FEDERALISMO O GATTOPARDISMO? – Un mistero però che si svela se si ascoltano bene le autorevoli parole del presidente del Senato. “Il federalismo fiscale dovrà fornire giust Il federalismo fiscale dei gattopardi e risposte al malessere del Nord ma non potrà trascurare le giuste aspettative del Mezzogiorno. Non è difficile capire che cosa significa. E se non fosse chiaro, ascoltiamo ancora Schifani a proposito dei FAS “I fondi destinati al Mezzogiorno devono rimanere in loco, utilizzati e spesi per sviluppo, infrastrutture e crescita. So che il governo regionale siciliano e gli altri governi del Sud hanno molto lamentato alcune anomale destinazioni di questi fondi per fini diversi da quelli propri. Bene, la voce del presidente del Senato si farà sentire perché tali risorse non vadano altrove o non vengano utilizzate per altri fini“. Ecco, ora il discorso si fa chiaro. Bisogna che tutto cambi perchè tutto resti come prima. Ma allora, se la burocrazia centrale non verrà ridotta in cambio della dilatazione di quella periferica, il federalismo fiscale comporterà effettivamente un maggior costo. E se comuni, province e regioni attraverso i vari potentati locali si terranno le maggiori risorse locali derivanti dall’aumento dell’autonomia tributaria e continueranno a pretendere lo stesso da Roma i trasferimenti attuali, magari “ricattando” governo e parlamento in virtù del loro appoggio in future elezioni, allora sì che il federalismo fiscale comporterà una spesa aggiuntiva e non un beneficio.
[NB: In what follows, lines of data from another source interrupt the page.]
Lemma envelope_complete p payload q ms : ready p -> ws p = p -> p.(jbuf) = payload -> object_at 0 p ms q -> six_good (texts ms) -> exists ev ln e, envelope p payload = Ok (ev, ln, e, q).
Proof.
  intros Hrd Hf Hb Ho [Hl Hg]. pose proof Hrd as [Hp Hu]. assert (Hlen : length ms = 6%nat) by (unfold len, texts in Hl; rewrite length_map in Hl; lia).
  assert (Hfound : forall bit, In bit BITS -> exists m, In m ms /\ member_bit (cow_bytes m.1) = Some bit /\ bit_of m = bit /\ member_good bit (text m.2)).
  { intros bit Hbit. assert (exists name, member_bit name = Some bit) as [name Hname] by (destruct Hbit as [<-|[<-|[<-|[<-|[<-|[<-|[]]]]]]]; [exists (str "version")|exists (str "resource")|exists (str "scope")|exists (str "attributes")|exists (str "events")|exists (str "links")]; done).
    destruct (Hg name bit Hname) as (raw & Ef & Hgood). apply first_field_eq in Ef as (pre & n & post & Et & Hn & _). assert (Hi : In (n, raw) (texts ms)) by (rewrite Et; apply in_app_iff; right; by left). apply in_map_iff in Hi as (m & Em & Hi). injection Em as En Er.
    exists m. rewrite En, Hn. split_and!; [done|done|unfold bit_of; by rewrite En, Hn, Hname|by rewrite Er]. }
  assert (Hperm : BITS ≡ₚ map bit_of ms).
  { apply NoDup_Permutation_bis; [apply NoDup_ListNoDup; by apply (bool_decide_unpack _); vm_compute|rewrite length_map, Hlen; done|]. intros b Hbit. destruct (Hfound b Hbit) as (m & Hm & _ & <- & _). by apply in_map. }
  assert (Hnd : NoDup (map bit_of ms)) by (rewrite <- Hperm; by apply (bool_decide_unpack _); vm_compute).
  assert (Hall : Forall (fun m => member_bit (cow_bytes m.1) = Some (bit_of m) /\ has (s_seen NONE) (bit_of m) = false /\ member_good (bit_of m) (text m.2)) ms).
  { apply Forall_forall. intros m Hm. assert (Hbit : In (bit_of m) BITS) by (apply (Permutation_in _ (Permutation_sym Hperm)); by apply in_map). destruct (Hfound _ Hbit) as (m' & Hm' & E1 & E2 & E3).
    rewrite (nodup_map_inj bit_of ms m m' Hnd Hm Hm') by done. split_and!; [by rewrite E2|unfold has; cbn; by rewrite Z.land_0_l|by rewrite E2]. }
  destruct Ho as (Hd & p1 & E1 & [[-> _]|(p2 & E2 & Hms)]); [done|]. scan. pose proof (full_input p2 ltac:(done)) as [_ Hfuel].
  destruct (envelope_loop_complete _ _ _ _ payload Hms eq_refl ltac:(get_ready) NONE (pass_fuel p2) ltac:(done) Hall Hnd Hfuel) as [y Ey]. unfold envelope. rewrite (open_eq p 1 123 p1) by (done || lia). rewrite E2. fold NONE. rewrite Ey.
  assert (H63 : s_seen y = 63).
  { pose proof Ey as Ey'. apply envelope_loop_sound in Ey' as (ms' & Hms' & Hok); [|get_ready| |done]; [|repeat match goal with Hmv : moved _ _ _ |- _ => destruct Hmv as (? & _) end; congruence]. apply (seen_all _ (l_range _ _ _ Hok)). intros b Hbit. apply (l_seen _ _ _ Hok b Hbit). right.
    destruct (Hfound b Hbit) as (m & Hm & E3 & E4 & _).
    assert (Ht : texts ms' = texts ms).
    { assert (Ho1 : object_at 0 p ms q) by (split; [done|]; exists p1; split; [done|]; right; by exists p2). assert (Ho2 : object_at 0 p ms' q) by (split; [done|]; exists p1; split; [done|]; right; by exists p2).
      pose proof (object_text 0 p ms q ltac:(lia) Hp Hu Ho1) as T1. rewrite (object_text 0 p ms' q ltac:(lia) Hp Hu Ho2) in T1. by injection T1. }
    assert (Hi : In (m.1, text m.2) (texts ms')) by (rewrite Ht; apply in_map_iff; by exists m). apply in_map_iff in Hi as (m' & Em & Hm'). injection Em as En _. apply in_map_iff. exists m'. split; [|done]. unfold bit_of. by rewrite En, E3. }
  rewrite H63. cbn [negb Z.eqb Pos.eqb]. by do 3 eexists.
Qed.

(** * The payload *)

(** The members of the payload, read without counting its own level. *)
Lemma raw_members fuel p fields out q : in_bounds p -> raw_object_loop fuel p fields = Ok (out, q) -> exists ms, members p.(jdepth) p ms q /\ out = fields ++ texts ms.
Proof.
  revert p fields. induction fuel as [|fuel IH]; intros p fields Hp E; cbn [raw_object_loop] in E; [done|]. destruct (JsonRead.string p) as [[k p1]| |] eqn:E1; [|done..]. scan. destruct (colon p1) as [p2| |] eqn:E2; [|done..]. scan.
  destruct (skip_value p2) as [[raw p3]| |] eqn:E3; [|done..]. apply text_skip in E3 as [Hr ->]; [|done]. pose proof (region_moved _ _ _ Hr ltac:(done)). scan. destruct (object_next p3) as [[more p4]| |] eqn:E4; [|done..]. scan.
  assert (Hd : jdepth p2 = jdepth p /\ jdepth p4 = jdepth p) by (repeat match goal with Hm : moved _ _ _ |- _ => destruct Hm as (_ & ? & _) end; split; congruence). destruct Hd as [Hd2 Hd4]. rewrite Hd2 in Hr. destruct more.
  - apply IH in E as (ms & Hms & ->); [|done]. rewrite Hd4 in Hms. exists ((k, (p2, p3)) :: ms). split; [by apply (M_more _ _ _ p1 p2 p3 p4)|]. by rewrite <- app_assoc.
  - injection E as <- <-. exists [(k, (p2, p3))]. split; [by apply (M_last _ _ _ p1)|done].
Qed.

Definition is_otlp (m : Cow * Place) : bool := bytes_eqb (cow_bytes m.1) (str "otlp").

(** What the pass made of the envelope at a place. *)
Definition otlp_read (payload : bytes) (a : Place) (t : Typed) : Prop :=
  (t = Some None /\ text a = str "null") \/ exists ev ln e, t = Some (Some (ev, ln, e)) /\ envelope a.1 payload = Ok (ev, ln, e, a.2) /\ text a <> str "null".

Definition tracked (payload : bytes) (t : Typed) (ms : list (Cow * Place)) (t' : Typed) : Prop :=
  (List.filter is_otlp ms = [] /\ t' = t) \/ (t = None /\ exists m, List.filter is_otlp ms = [m] /\ otlp_read payload m.2 t').

Lemma null_text d p q : in_bounds p -> region d p q -> peek p = Ok 110 <-> text (p, q) = str "null".
Proof.
  intros Hp Hr. pose proof (region_moved _ _ _ Hr Hp) as Hm. pose proof (text_first p q Hp Hm) as Ef. split; [|intros Et; by rewrite Ef, Et]. intros Ec.
  destruct Hr as [? ? ? ? ? Ee|? ? ? ? ? ? ? Ee|? ? ? ? ? Ee|? ? ? ? ? ? ? Ee|? ? ? ? E34|d p w q Hw El|d p c' n q Ec' Hc En]; [apply expect_inv in Ee as [Ee _]; by rewrite Ee in Ec..|by rewrite E34 in Ec| |].
  - pose proof (literal_peek _ _ _ Hp El) as Ew. rewrite Ew in Ec. destruct Hw as [<-|[<-|[<-|[]]]]; [done..|]. unfold literal in El. destruct (starts_at _ _ _) eqn:Es; [|done]. injection El as <-. unfold starts_at in Es. apply bool_decide_eq_true in Es. exact Es.
  - rewrite Ec' in Ec. injection Ec as ->. done.
Qed.

Lemma payload_member_sound p payload name typed t q : ready p -> ws p = p -> p.(jdepth) = 0 -> p.(jbuf) = payload -> payload_member p payload (cow_bytes name) typed = Ok (t, q) ->
  region 0 p q /\ tracked payload typed [(name, (p, q))] t.
Proof.
  intros Hrd Hf Hd Hb E. pose proof Hrd as [Hp Hu]. unfold payload_member in E. unfold tracked, is_otlp. cbn [List.filter fst]. destruct (bytes_eqb (cow_bytes name) (str "otlp")) eqn:En; cbn [negb] in E.
  - destruct typed as [t0|]; [done|]. cbn [is_some] in E. destruct (peek p) as [c| |] eqn:Ec; [|done..]. destruct (Z.eqb_spec c 110) as [->|Hne].
    + destruct (skip_value p) as [[raw p1]| |] eqn:Es; [|done..]. injection E as <- <-. apply text_skip in Es as [Hr ->]; [|done]. rewrite Hd in Hr. split; [done|]. right. split; [done|]. exists (name, (p, p1)). split; [done|]. left. split; [done|]. by apply (null_text 0).
    + destruct (envelope p payload) as [[[[ev ln] e] p1]| |] eqn:Ee; [|done..]. injection E as <- <-. pose proof Ee as Ee'. apply envelope_sound in Ee' as (ms & y & Ho & _); [|done..]. apply object_region in Ho as Hr. split; [done|]. right. split; [done|]. exists (name, (p, p1)). split; [done|].
      right. exists ev, ln, e. split_and!; [done|done|]. intros Et. apply (null_text 0 p p1 Hp Hr) in Et. rewrite Et in Ec. by injection Ec as <-.
  - destruct (skip_value p) as [[raw p1]| |] eqn:Es; [|done..]. injection E as <- <-. apply text_skip in Es as [Hr ->]; [|done]. rewrite Hd in Hr. split; [done|]. by left.
Qed.

Lemma tracked_cons payload t m ms t1 t2 : tracked payload t [m] t1 -> tracked payload t1 ms t2 -> tracked payload t (m :: ms) t2.
Proof.
  unfold tracked. intros [[H1 ->]|(-> & m1 & H1 & Hr)] H2; cbn [List.filter] in *; destruct (is_otlp m) eqn:Em; try done.
  injection H1 as <-. destruct H2 as [[H2 ->]|[H2 _]]; [|destruct Hr as [[-> _]|(? & ? & ? & -> & _)]; done]. right. split; [done|]. exists m. split; [by rewrite H2|done].
Qed.

Lemma parts_loop_sound fuel p payload fields typed out t q : ready p -> p.(jdepth) = 0 -> p.(jbuf) = payload -> parts_loop fuel p payload fields typed = Ok (out, t, q) ->
  exists ms, members 0 p ms q /\ out = fields ++ texts ms /\ tracked payload typed ms t.
Proof.
  revert p fields typed. induction fuel as [|fuel IH]; intros p fields typed [Hp Hu] Hd Hb E; cbn [parts_loop] in E; [done|]. destruct (JsonRead.string p) as [[k p1]| |] eqn:E1; [|done..]. scan. destruct (colon p1) as [p2| |] eqn:E2; [|done..]. scan.
  assert (Hs : jdepth p2 = 0 /\ jbuf p2 = payload) by (repeat match goal with Hm : moved _ _ _ |- _ => destruct Hm as (? & ? & _) end; split; congruence). destruct Hs as [Hd2 Hb2].
  destruct (payload_member p2 payload _ typed) as [[t1 p3]| |] eqn:E3; [|done..]. apply payload_member_sound in E3 as [Hr Ht]; [|get_ready|by apply (colon_fixed p1)|done|done]. pose proof (region_moved _ _ _ Hr ltac:(done)). scan.
  destruct (object_next p3) as [[more p4]| |] eqn:E4; [|done..]. scan. assert (Et : slice payload (jpos p2) (jpos p3) = text (p2, p3)) by (unfold text; cbn; by rewrite Hb2). rewrite Et in E. destruct more.
  - apply IH in E as (ms & Hms & -> & Htr); [|get_ready|..]; [|repeat match goal with Hm : moved _ _ _ |- _ => destruct Hm as (? & ? & _) end; congruence..]. exists ((k, (p2, p3)) :: ms). split; [by apply (M_more _ _ _ p1 p2 p3 p4)|].
    split; [by rewrite <- app_assoc|]. by apply (tracked_cons _ _ _ _ t1).
  - injection E as <- <- <-. exists [(k, (p2, p3))]. split; [by apply (M_last _ _ _ p1)|]. by split.
Qed.
(** What a backslash and its byte stand for; [\u] is left to the reference. *)
Definition logfmt_escape (c : Z) : Res (option Z) :=
  if (c =? 34) || (c =? 92) || (c =? 47) || (c =? 39) then Ok (Some c)
  else if c =? 98 then Ok (Some 8)
  else if c =? 102 then Ok (Some 12)
  else if c =? 110 then Ok (Some 10)
  else if c =? 114 then Ok (Some 13)
  else if c =? 116 then Ok (Some 9)
  else if c =? 117 then Err Fallback
  else Ok None.

(** The decoding loop: [body[cursor]] panics past the end, [None] is malformed. *)
Fixpoint decode_quoted (body value : bytes) : Res (option bytes) :=
  match body with
  | [] => Ok (Some value)
  | c :: body =>
      if c =? 92 then
        match body with
        | [] => Err Panic
        | d :: body =>
            let? decoded := logfmt_escape d in
            match decoded with
            | Some b => decode_quoted body (value ++ [b])
            | None => Ok None
            end
        end
      else decode_quoted body (value ++ [c])
  end.

(** [logfmt_quoted] from behind the opening quote, with the rest of the line. *)
Definition logfmt_quoted (l : bytes) : Res (option bytes * bytes) :=
  match quoted_end l with
  | None => Ok (None, [])
  | Some (body, rest) => let? d := decode_quoted body [] in Ok (d, rest)
  end.

Definition is_ascii_alphanumeric (c : Z) : bool := is_digit c || is_ascii_alphabetic c.
Definition name_char (c : Z) : Z := if is_ascii_alphanumeric c || (c =? 95) then c else 95.
Definition normalized (key : bytes) : bytes :=
  (match key with c :: _ => if is_digit c then [95] else [] | [] => [] end) ++ map name_char key.

(** A bare value, up to blank; one with a stray quote or equals sign is skipped
    as a token. *)
Definition bare_value (l : bytes) : option bytes * bytes :=
  let (v, l) := span bare l in
  match l with
  | c :: _ => if (c =? 61) || (c =? 34) then (None, skip_token l) else (Some v, l)
  | [] => (Some v, l)
  end.

(** A key and its value: the value and where the next turn starts. *)
Definition logfmt_pair (l : bytes) : Res (option (bytes * bytes) * bytes) :=
  let (key, l) := span bare l in
  if bool_decide (key = []) || bool_decide (head l = Some 34) then Ok (None, skip_token l)
  else
    match l with
    | 61 :: l =>
        match l with
        | [] => Ok (None, l)
        | c :: l' =>
            if c <=? 32 then Ok (None, l)
            else
              let? (d, l) := (if c =? 34 then logfmt_quoted l' else Ok (bare_value l)) in
              match d with
              | Some ((_ :: _) as v) => Ok (Some (normalized key, v), l)
              | _ => Ok (None, l)
              end
        end
    | _ => Ok (None, l)
    end.

Fixpoint logfmt_loop (fuel : nat) (l : bytes) (pairs : Labels) (seen : gset bytes) : Res Labels :=
  match fuel with
  | O => Fuel
  | S fuel =>
      match skip_while (fun c => c <=? 32) l with
      | [] => Ok pairs
      | l =>
          let? (found, l) := logfmt_pair l in
          match found with
          | Some (k, v) =>
              if bool_decide (k ∈ seen) then logfmt_loop fuel l pairs seen
              else if from_utf8_ok v then logfmt_loop fuel l (pairs ++ [(k, v)]) ({[k]} ∪ seen)
              else Err Fallback
          | None => logfmt_loop fuel l pairs seen
          end
      end
  end.
(** The previous row only saves work. *)
Lemma read_row_visit s previous r : match previous with Some (p, stream) => stream = stored_stream p | None => True end ->
  read_row raise visit (s, previous) r = match visit_row s r with Ok s => Ok (s, Some (r, stored_stream r)) | Err e => Err e | Fuel => Fuel end.
Proof.
  intros Hp. unfold read_row, visit_row. replace (match previous with Some (p, stream) => if same_stored p r then stream else stored_stream r | None => stored_stream r end) with (stored_stream r).
  - cbv zeta. destruct (cell_ok _ _); [|done]. cbn [negb]. by destruct (visit _ _ _ _).
  - destruct previous as [[p stream]|]; [|done]. destruct (same_stored p r) eqn:Es; [|done]. subst stream. unfold same_stored in Es. apply andb_true_iff in Es as [Es E4]. apply andb_true_iff in Es as [Es E3]. apply andb_true_iff in Es as [E1 E2]. apply bool_decide_eq_true in E1, E2, E3, E4. unfold stored_stream. by rewrite E1, E2, E3, E4.
Qed.

Lemma read_rows_visit rows : forall s previous, match previous with Some (p, stream) => stream = stored_stream p | None => True end ->
  match foldM (read_row raise visit) (s, previous) rows with Ok (s, _) => Ok s | Err e => Err e | Fuel => Fuel end = foldM visit_row s rows.
Proof.
  induction rows as [|r rows IH]; intros s previous Hp; [done|]. cbn [foldM]. rewrite (read_row_visit s previous r Hp). destruct (visit_row s r); [by apply IH|done..].
Qed.
Definition read_aggregate (dictionary : list bytes) (acc : Series * list Z * K * list Aggregate) (r : AggRow) : Res (Series * list Z * K * list Aggregate) :=
  let '(s, interned, k, out) := acc in
  let? key := ok_or r.(q_key) Invalid in
  let canonical := default [] (get dictionary key) in
  let '(kept, k) := keep k canonical r.(q_row).(a_bucket) in
  if negb kept then Ok (s, interned, k, out)
  else
    let known := default U32_MAX (get interned key) in
    let? (s, interned, i) :=
      if known =? U32_MAX then let? (s, i) := intern s canonical in Ok (s, <[Z.to_nat key := i]> interned, i) else Ok (s, interned, known) in
    let? values :=
      match r.(q_resets) with
      | None => Ok []
      | Some b => if negb (len b mod 8 =? 0) then Err Invalid else Ok (read_floats b)
      end in
    let a := r.(q_row) in
    if (a.(a_count) <? 0) || negb (as_i64 (len values) =? a.(a_resets)) then Err Invalid
    else
      Ok (s, interned, k, out ++ [mkAggregate i a.(a_series_id) a.(a_bucket) a.(a_count) a.(a_first_ts) a.(a_first) a.(a_last_ts) a.(a_last)
                                    a.(a_min) a.(a_max) a.(a_changes) a.(a_resets) values a.(a_flags) 0]).

Definition read_batch (acc : Series * K * list Aggregate) (batch : option (list Column)) : Res (Series * K * list Aggregate) :=
  let '(s, k, out) := acc in
  let? batch := ok_or batch Invalid in
  let? (dictionary, rows) := open_rollups batch in
  let? (s, _, k, out) := foldM (read_aggregate dictionary) (s, replicate (length dictionary) U32_MAX, k, out) rows in
  Ok (s, k, out).

Definition read_rollups (file : File) (s : Series) (k : K) : Res (Series * K * list Aggregate) :=
  let? schema := ok_or (load file) Invalid in
  if negb (is_rollup schema) then Err Invalid
  else
    let? f := ok_or (get (fst schema) 1) Invalid in
    if negb (bool_decide (f.(data_type) = DBinary)) then Err Invalid
    else
      let? batches := ok_or (read_columns file 1 None) Invalid in
      foldM read_batch (s, k, []) batches.
End ReadRollups.

(** The previous labels and whether they matched. *)
Abbreviation Memo := (option (bytes * bool)).

Definition keep_rollup (start end_ : option Z) (matches : bytes -> bool) (previous : Memo) (canonical : bytes) (bucket : Z) : bool * Memo :=
  if from_option (fun s => bucket <? s) false start || from_option (fun e => e <? bucket) false end_ then (false, previous)
  else
    match previous with
    | Some (labels, matched) => if bytes_eqb labels canonical then (matched, previous) else let m := matches canonical in (m, Some (canonical, m))
    | None => let m := matches canonical in (m, Some (canonical, m))
    end.

(** [compile_regexes]; the compiler of the regex policy is a parameter. *)
Definition compile_regexes (compile : bytes -> option Regex) (matchers : list Matcher) : res DecodeError (list (option Regex)) :=
  foldM (fun out m =>
    match m.(op) with
    | MRe | MNre =>
        if negb (from_utf8_ok m.(MetricPostings.value)) then Err InvalidRegex
        else let? re := ok_or (compile m.(MetricPostings.value)) InvalidRegex in Ok (out ++ [Some re])
    | _ => Ok (out ++ [None])
    end) [] matchers.

Definition series_matches (matchers : list Matcher) (regexes : list (option Regex)) (canonical : bytes) : bool :=
  match split_pairs canonical with Ok pairs => labels_match pairs matchers regexes | _ => false end.

Definition decode_rollups `{SimdUtf8} {File} `{Parquet File} (compile : bytes -> option Regex) (file : File) (start end_ : option Z) (matchers : list Matcher)
    : res DecodeError (Series * list Aggregate) :=
  let? regexes := compile_regexes compile matchers in
  match read_rollups (keep_rollup start end_ (series_matches matchers regexes)) file Series_default None with
  | Ok (s, _, rows) => Ok (s, rows)
  | Err _ => Err Reader
  | Fuel => Fuel
  end.
(* ===== verification/TierRead.v ===== *)
(** Reading rollups back (metric_tiers.rs, [decode_rollups]): what is read of a
    file of rollups is what was stored in it, for the buckets and labels that are
    asked for. *)

From stdpp Require Import gmap sorting.
From S2P Require Import Prelude OrdMap Utf8 External Float64 MetricValue StableHash MetricPostings MetricSegment MetricTiers TierSeries TierGroups TierRows TierSummary TierOrder TierRollups TierFinalize.

(** ** Floats as bytes *)

Lemma read_float_bytes l : Forall (fun v => 0 <= v < U64) l -> read_floats (float_bytes l) = l /\ len (float_bytes l) = 8 * len l.
Proof.
  intros Hl. assert (Hlen : forall l, length (float_bytes l) = (8 * length l)%nat).
  { clear. induction l as [|v l IH]; [done|]. unfold float_bytes in *. cbn [flat_map length]. rewrite length_app, IH. pose proof (to_le_bytes_len 8 v) as Hv. unfold len in Hv. lia. }
  split; [|unfold len; rewrite Hlen; lia]. unfold read_floats. assert (Hc : forall fuel, (length (float_bytes l) <= fuel)%nat -> map from_le_bytes (chunks8 fuel (float_bytes l)) = l); [|by apply Hc].
  induction Hl as [|v l Hv _ IH]; intros fuel Hf; [by destruct fuel|]. rewrite Hlen in Hf. cbn [length] in Hf. destruct fuel as [|fuel]; [lia|]. unfold float_bytes in *. cbn [flat_map].
  pose proof (to_le_bytes_len 8 v) as H8. assert (El : length (to_le_bytes 8 v) = 8%nat) by (unfold len in H8; lia). destruct (to_le_bytes 8 v ++ flat_map (to_le_bytes 8) l) as [|x t] eqn:E; [by destruct (to_le_bytes 8 v)|].
  cbn [chunks8 map]. rewrite <- E. rewrite take_app_length', drop_app_length', from_to_le_bytes by done. f_equal. apply IH. rewrite Hlen. lia.
Qed.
IL TRADIMENTO DEL FEDERALISMO – E, sempre per dirla con il presidente Schifani, “I ritardi del Sud non possono tutti essere consapevolmente attribuiti a incapacità o ancor peggio a negligenze“. ma certo, ci mancherebbe. Certo, i casi di Catania (regalo di 140 milioni di euro) e quello che sta scoppiando a Palermo confermano che il presidente del Senato ha una vista eccellente, e che ha parlato a nuora, con voce forte e chiara, perché la suocera intenda. Il federalismo è in pericolo, e non è un caso che Gilberto Muraro, che ha collaborato al testo Calderoli, chiude un suo recente intervento su LaVoce.info : “Ovviamente, non si può chiedere al riformatore di prevedere il fallimento della propria riforma. Ma lo studioso ha il dovere di farlo se le condizioni strutturali lo rendono l’evento più probabile, a dispetto delle buone intenzioni del legislatore e dei criteri di stimolo e salvaguardia che vengono inseriti nella legge. Il quesito che logicamente precede ogni ricerca quantitativa è dunque quello, banale e drammatico insieme, che riguarda la probabilità di corretta applicazione della riforma. A seconda della risposta, si cercherà poi di stimare il risparmio o il costo che il federalismo fiscale comporterà per il paese.”  Caro federalismo, io speriamo che me la cavo.